Access to texts came to a head in 2012 in Orlando, when an advocacy group discovered Orange County Mayor Teresa Jacobs and four county commissioners were exchanging cellphone text messages with lobbyists and others during a meeting and then deleting them.
That prompted a public records lawsuit by Citizens for a Greater Orange County, a coalition of groups that led the fight for a paid-sick-time referendum opposed by county officials and local tourism interests.
In 2013, Orange County leaders settled the "textgate" suit, agreeing to pay $90,000. Local prosecutor Jeff Ashton concluded commissioners violated public records laws, but unintentionally. Commissioners each paid a $500 civil fine, including Jennifer Thompson, who had texted with a Walt Disney World lobbyist 32 times on the day of the sick-time vote.
This month's audit through the FSNE project revealed that Mayor Jacobs and six Orange County commissioners texted 143 times in the time period requested.
One, Scott Boyd, said he'd stopped using his mobile phone to swap text messages with citizens, lobbyists, reporters and everyone else after "textgate."

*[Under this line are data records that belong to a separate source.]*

(** Equality up to [wakeups]. *)
Definition same (s s' : Scheduler) : Prop :=
  m_threadIds s' = m_threadIds s ∧ m_fibers s' = m_fibers s ∧ m_threadCount s' = m_threadCount s
  ∧ m_activeThreadCount s' = m_activeThreadCount s ∧ m_idleThreadCount s' = m_idleThreadCount s
  ∧ m_stopping s' = m_stopping s ∧ m_autoStop s' = m_autoStop s
  ∧ m_rootThread s' = m_rootThread s ∧ m_rootFiber s' = m_rootFiber s.

#[export] Instance same_equiv : Equivalence same.
Proof.
  split.
  - done.
  - unfold same. intros ?? ?. naive_solver congruence.
  - unfold same. intros ??? (?&?&?&?&?&?&?&?&?) (?&?&?&?&?&?&?&?&?). repeat split; congruence.
Qed.

Lemma same_tickle s : same s (tickle s).
Proof.
  destruct (tickle_frame s) as [n ->]. induction n as [|n IH]; [reflexivity|].
  simpl. transitivity (Nat.iter n add_wakeup s); [exact IH|]. done.
Qed.

Lemma same_tickles n s : same s (Nat.iter n tickle s).
Proof.
  induction n as [|n IH]; [reflexivity|]. simpl.
  transitivity (Nat.iter n tickle s); [exact IH|apply same_tickle].
Qed.

Definition nonempty (ft : FiberAndThread) : Prop := ft_fiber ft ≠ None ∨ ft_cb ft ≠ None.

(** Scheduling appends the task unless it is empty. *)
Lemma scheduleNoLock_spec ft s :
  scheduleNoLock ft s = Ok (bool_decide (m_fibers s = []))
    (set_queue (m_fibers s ++ (if decide (nonempty ft) then [ft] else [])) s).
Proof.
  unfold scheduleNoLock, nonempty. mred. case_decide; [done|].
  rewrite app_nil_r. by destruct s.
Qed.
(* ===== verification/IOManagerSpec.v ===== *)
(** Correctness of the event table: the pending counter, the waiting fibers and
    callbacks, and the kernel's interest list stay in step. *)
From S2P Require Import Prelude Timer Fiber Scheduler SchedulerSpec IOManager.
From stdpp Require Import gmap fin_maps.

Local Open Scope Z_scope.

(** ** What a context may look like *)

(** Somebody waits: on a scheduler, a callback or a fiber. *)
Definition armed (e : EventContext) : Prop :=
  ∃ s, ec_scheduler e = Some s ∧
    ((∃ cb, ec_cb e = Some cb ∧ ec_fiber e = None) ∨ (∃ f, ec_fiber e = Some f ∧ ec_cb e = None)).
Definition slot_ok (b : bool) (e : EventContext) : Prop := if b then armed e else e = no_event.
Definition ctx_ok (c : FdContext) : Prop :=
  fc_events c ∈ [0; 1; 4; 5]
  ∧ slot_ok (Z.testbit (fc_events c) 0) (fc_read c)
  ∧ slot_ok (Z.testbit (fc_events c) 2) (fc_write c).

(** The events a context waits for. *)
Definition pend (c : FdContext) : Z :=
  Z.b2z (Z.testbit (fc_events c) 0) + Z.b2z (Z.testbit (fc_events c) 2).
Definition pend_at (h : gmap nat FdContext) (a : nat) : Z :=
  match h !! a with Some c => pend c | None => 0 end.
Definition total (h : gmap nat FdContext) (l : list nat) : Z := foldr (λ a n, pend_at h a + n) 0 l.

Lemma pend_range c : 0 ≤ pend c ≤ 2.
Proof. unfold pend. destruct (Z.testbit _ 0), (Z.testbit _ 2); simpl; lia. Qed.

Lemma total_range h l : 0 ≤ total h l ≤ 2 * Z.of_nat (length l).
Proof.
  induction l as [|a l IH]; simpl; [lia|].
  assert (0 ≤ pend_at h a ≤ 2) by (unfold pend_at; destruct (h !! a) as [c|]; [apply (pend_range c)|lia]). lia.
Qed.

Lemma total_ext h h' l : (∀ a, a ∈ l → pend_at h a = pend_at h' a) → total h l = total h' l.
Proof.
  induction l as [|a l IH]; intros Hh; simpl; [done|].
  rewrite Hh by apply list_elem_of_here. f_equal. apply IH. intros b Hb. apply Hh.
  by apply list_elem_of_further.
Qed.

Lemma pend_at_insert_ne h a b c : b ≠ a → pend_at (<[a := c]> h) b = pend_at h b.
Proof. intros. unfold pend_at. by rewrite lookup_insert_ne. Qed.

Lemma total_insert h l a c c' :
  NoDup l → a ∈ l → h !! a = Some c → total (<[a := c']> h) l = total h l - pend c + pend c'.
Proof.
  induction 1 as [|b l Hb Hl IH]; intros Ha Hc; [by apply elem_of_nil in Ha|]. simpl.
  assert (Hold : pend_at h a = pend c) by (unfold pend_at; by rewrite Hc).
  assert (Hnew : pend_at (<[a := c']> h) a = pend c') by (unfold pend_at; by rewrite lookup_insert_eq).
  apply elem_of_cons in Ha as [->|Ha].
  - rewrite (total_ext (<[b := c']> h) h l); [lia|]. intros d Hd. apply pend_at_insert_ne. by intros ->.
  - rewrite IH, pend_at_insert_ne by (done || by intros ->). lia.
Qed.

"Are you kidding? It's not worth the headache," Boyd said.
Thompson said she has limited her use of texts since the scandal, generally communicating only with her staff.
"I think I learned my lesson," she said.
Barbara Petersen, president of Florida's First Amendment Foundation, said there's an easy way for officials to handle texting and the question of public record compliance. She points to software that can create an archive of the text messages sent and received by elected officials. It has privacy protections for the politician, such as limiting archives to certain hours of the day or excluding any texts from a spouse.

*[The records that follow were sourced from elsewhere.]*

(* ===== verification/Lifecycle.v ===== *)
(** The beginning and the end of schedulers and IO managers ([scheduler.cc],
    [iomanager.cc]): the joining of the threads, the destructors, the constructor of
    [IOManager], and the loop around [epoll_wait]. *)
From S2P Require Import Prelude Timer Fiber Scheduler IOManager.
From stdpp Require Import gmap.

Local Open Scope Z_scope.

(** ** Scheduler *)

Definition has_exited (p : phase) : bool := match p with Exited => true | _ => false end.
(** [i->join()] for every thread returns when [run] has returned in each. *)
Definition join_returns (w : World) : bool := forallb (λ k, has_exited (w_phase k)) (workers w).
(** [Scheduler::~Scheduler] by thread [th] *)
Definition Scheduler_destroy (this : nat) (th : Z) : M World unit :=
  s ← gets sched;
  sylar_assert (m_stopping s);;
  l ← gets (λ w, locals_of (fw w) th);
  if decide (t_scheduler l = Some this)
  then on_fibers (modify (set_locals th (mkLocals (t_fiber l) (t_threadFiber l) None (t_main l))))
  else mret tt.

(** ** IOManager *)

(** The manager, the fibers and workers of its base, and the descriptors it holds. *)
Record IOWorld := mkIOWorld {
  io : IOManager;
  io_fw : FiberWorld;
  io_workers : list Worker;
  open_fds : list Z;
}.
Definition on_io {A} (m : M IOManager A) : M IOWorld A := λ w,
  let put i := mkIOWorld i (io_fw w) (io_workers w) (open_fds w) in
  match m (io w) with
  | Ok a i => Ok a (put i)
  | Throw e i => Throw e (put i)
  | Abort => Abort
  | Undef u => Undef u
  end.
Definition on_world {A} (m : M World A) : M IOWorld A := λ w,
  let put v := mkIOWorld (set_base (sched v) (io w)) (fw v) (workers v) (open_fds w) in
  match m (mkWorld (io_fw w) (base (io w)) (io_workers w)) with
  | Ok a v => Ok a (put v)
  | Throw e v => Throw e (put v)
  | Abort => Abort
  | Undef u => Undef u
  end.
Definition opened (fds : list Z) : M IOWorld unit :=
  modify (λ w, mkIOWorld (io w) (io_fw w) (io_workers w) (fds ++ open_fds w)%list).
Definition close (fd : Z) : M IOWorld unit :=
  modify (λ w, mkIOWorld (io w) (io_fw w) (io_workers w) (filter (λ x, x ≠ fd) (open_fds w))).

(** What the system calls of the constructor return: the epoll descriptor, the pipe,
    and the results of [pipe], [fcntl] and [epoll_ctl]. *)
Record Setup := mkSetup {
  m_epfd : Z;
  m_tickleFds : Z * Z;
  pipe_rt : Z;
  fcntl_rt : Z;
  ctl_rt : Z;
}.
(** The body of [IOManager::IOManager], its base class constructed; [ids] are the
    threads [start] creates. *)
Definition IOManager_init (u : Setup) (ids : list Z) : M IOWorld unit :=
  sylar_assert (0 <? m_epfd u);;
  opened [m_epfd u];;
  sylar_assert (pipe_rt u =? 0);;
  opened [(m_tickleFds u).1; (m_tickleFds u).2];;
  sylar_assert (fcntl_rt u =? 0);;
  sylar_assert (ctl_rt u =? 0);;
  on_io (contextResize 32);;
  on_world (start ids).

(** The loop of the destructor over [m_fdContexts]. *)
Fixpoint delete_contexts (l : list nat) : M IOManager unit :=
  match l with
  | [] => mret tt
  | a :: l => modify (λ i, set_fdctx (delete a (fdctx i)) i);; delete_contexts l
  end.
(** [IOManager::~IOManager] once [stop] has returned, and the destructor of the base. *)
Definition IOManager_destroy (u : Setup) (this : nat) (th : Z) : M IOWorld unit :=
  close (m_epfd u);;
  close (m_tickleFds u).1;;
  close (m_tickleFds u).2;;
  l ← gets (λ w, m_fdContexts (io w));
  on_io (delete_contexts l);;
  on_world (Scheduler_destroy this th).

(** The [do] loop around [epoll_wait] in [idle]: what each call gives, interrupted by a
    signal or anything else ([-1] with another error is as no event).  The timeouts of
    the calls, and the events of the last one, nothing while it waits. *)
Inductive answer := Interrupted | Answered (rt : list ready).
Fixpoint epoll_loop (next_timeout : Z) (answers : list answer) : list Z * option (list ready) :=
  let next_timeout := clamp_timeout next_timeout in
  match answers with
  | [] => ([wraps 32 next_timeout], None)
  | Interrupted :: answers => let '(ts, rt) := epoll_loop next_timeout answers in (wraps 32 next_timeout :: ts, rt)
  | Answered rt :: _ => ([wraps 32 next_timeout], Some rt)
  end.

But Petersen said most local governments don't use TextGuard, the text-tracking technology that was installed on Orange County-issued phones to archive electronic communications. Orange County was TextGuard's first government client, at an initial annual cost of $97,000 that has grown to $130,000 based on the number of cellphones in use.
Nearby Polk County, meanwhile, set up a system that enables commissioners and any other official to forward texts that they receive or send to a public records repository maintained by staffers. And Polk has a written policy barring use of texts to conduct county business without authorization by the county manager.
In Duval County, where the county and Jacksonville are a combined government entity, requests were made to various leaders including Jacksonville Sheriff Mike Williams, Jacksonville Mayor Lenny Curry and State Attorney Angela Corey.
Williams said leaders at his department recently realized they did not have a policy in place to retain text messages, so he took it upon himself to start saving his own texts starting Feb. 10, a point after the FSNE request.
Corey's office contended text messages were not public record. It said text messages are "transitory" and "informal" and "have no administrative value."
But, the First Amendment Foundation's Petersen said, "Text messages are anything but transitory. How else can I look on my phone, purchased in 2012, and see every text message I've sent or received over the past four years?"
She said then-Attorney General Bill McCollum issued an informal opinion saying the same public rules for emails apply to text messages and even instant messages.
The Florida Times-Union, Gainesville Sun, Lakeland Ledger, Miami Herald, Ocala Star-Banner, Orlando Sentinel, Palm Beach Post and Tampa Bay Times contributed to this report.